Ringfort (Rath), Doonwood, Co. Galway
Co. Galway |
Ringforts
Deep inside Doon Wood in County Galway, a ringfort sits quietly beneath the tree cover, its earthworks still legible despite centuries of encroachment by roots and undergrowth.
What makes it quietly arresting is the layering of detail that survives: two concentric banks with a fosse, the ditch-like depression between them, enclosing a near-circular interior roughly 35.5 metres across. A rath of this kind, an earthen ringfort typically associated with early medieval settlement in Ireland, would once have been the fortified farmstead of a local family of some standing. The woodland has since grown up around it and over it, but the bones of the structure remain in fair condition.

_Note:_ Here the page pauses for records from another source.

(* ===== verification/Timer.v ===== *)
(** * Election timer

    [lab2_raft/raft/util.go] ([randTimeout], [resetTimer]) on a model of
    Go's one-shot [time.Timer], and the time constants of [raft.go].
    Durations are [time.Duration], nanosecond counts. *)

From S2P Require Import Prelude.

(** ** Constants of raft.go *)

Definition Millisecond : Z := 1000000.
Definition ElectionTimeout : Z := Millisecond * 500.
Definition RPCTimeout : Z := Millisecond * 200.
Definition HeartbeatInterval : Z := Millisecond * 50.

(** ** [time.Timer]

    [active]: the timer runs and will send on its channel when it expires;
    [chan]: the one-element channel [C] holds an undelivered expiry;
    [dur]: the duration of the last [Reset]. *)
Record Timer := mkTimer { active : bool; chan : bool; dur : Z }.

Definition NewTimer (d : Z) : Timer := mkTimer true false d.

(** [timer.Stop()]: whether the call stopped a running timer. *)
Definition Stop (t : Timer) : bool * Timer :=
  (active t, mkTimer false (chan t) (dur t)).

(** [timer.Reset(d)]: whether the timer was running. *)
Definition Reset (t : Timer) (d : Z) : bool * Timer :=
  (active t, mkTimer true (chan t) d).

(** The runtime: a running timer expires, its send filling the channel. *)
Definition expire (t : Timer) : option Timer :=
  if active t then Some (mkTimer false true (dur t)) else None.

(** [<-timer.C] of a full channel. *)
Definition receive (t : Timer) : option Timer :=
  if chan t then Some (mkTimer (active t) false (dur t)) else None.

(** ** util.go

    [r] is the value drawn by [rand.Int63()].  [Z.rem] is Go's [%]. *)

Definition randTimeout (t r : Z) : Z := t + Z.rem r t.

Definition resetTimer (timer : Timer) (t r : Z) : bool * Timer :=
  let '(stopped, timer) := Stop timer in
  let timer :=
    if negb stopped then default timer (receive timer) else timer in
  Reset timer (randTimeout t r).

(** ** Properties *)

(** One-shot timers: running and expired exclude each other. *)
Definition timer_ok (t : Timer) : Prop := ~ (active t = true /\ chan t = true).

(** Whenever [rand.Int63] returns a value of its documented range, the drawn
    timeout lies in [[t, 2t)]. *)
Lemma randTimeout_bounds (t r : Z) : 0 < t -> 0 <= r -> t <= randTimeout t r < 2 * t.
Proof.
  intros Ht Hr. unfold randTimeout. pose proof (Z.rem_bound_pos r t Hr Ht). lia.
Qed.

(** What the election timer is for: resetting leaves the timer running with
    no stale expiry queued, whatever it was doing before. *)
Lemma resetTimer_spec (timer : Timer) (t r : Z) :
  timer_ok timer ->
  (resetTimer timer t r).2 = mkTimer true false (randTimeout t r).
Proof.
  destruct timer as [[] [] d]; unfold timer_ok; simpl; [|done..].
  intros H. exfalso. by apply H.
Qed.

Lemma resetTimer_ok (timer : Timer) (t r : Z) :
  timer_ok timer -> timer_ok (resetTimer timer t r).2.
Proof. intros H. rewrite resetTimer_spec by done. intros [_ ?]. done. Qed.

Lemma resetTimer_active (timer : Timer) (t r : Z) :
  active (resetTimer timer t r).2 = true.
Proof. by destruct timer as [[] [] d]. Qed.

Lemma expire_ok (t t' : Timer) : expire t = Some t' -> timer_ok t'.
Proof. unfold expire, timer_ok. destruct (active t); intros [= <-] [? ?]; done. Qed.

Lemma receive_ok (t t' : Timer) : receive t = Some t' -> timer_ok t'.
Proof. unfold receive, timer_ok. destruct (chan t); intros [= <-] [? ?]; done. Qed.

#[export] Hint Resolve resetTimer_ok expire_ok receive_ok : go.

Arguments resetTimer : simpl never.

(** Goals [timer_ok ... -> timer_ok (resetTimer ...).2], resets nested. *)
Ltac timer_solve := intros; repeat first [assumption | simpl; apply resetTimer_ok].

The entrance causeway, six metres wide and positioned at the south-east, is unusually well defined for a site this overgrown, suggesting the original construction was substantial. Inside the north-east sector of the interior, a rectangular hollow roughly 8.7 metres long and aligned roughly north-north-east to south-south-west may indicate a souterrain, an underground stone-lined passage or chamber commonly built beneath ringforts for storage or refuge. If that identification is correct, it adds another dimension to the site: souterrains are often the most archaeologically productive features of a rath, preserving organic material and occasionally artefacts that surface earthworks do not. The name Doonwood itself appears to derive from this structure, "doon" being an anglicisation of the Irish "dún", meaning a fort or fortified place, which gives the surrounding townland its identity.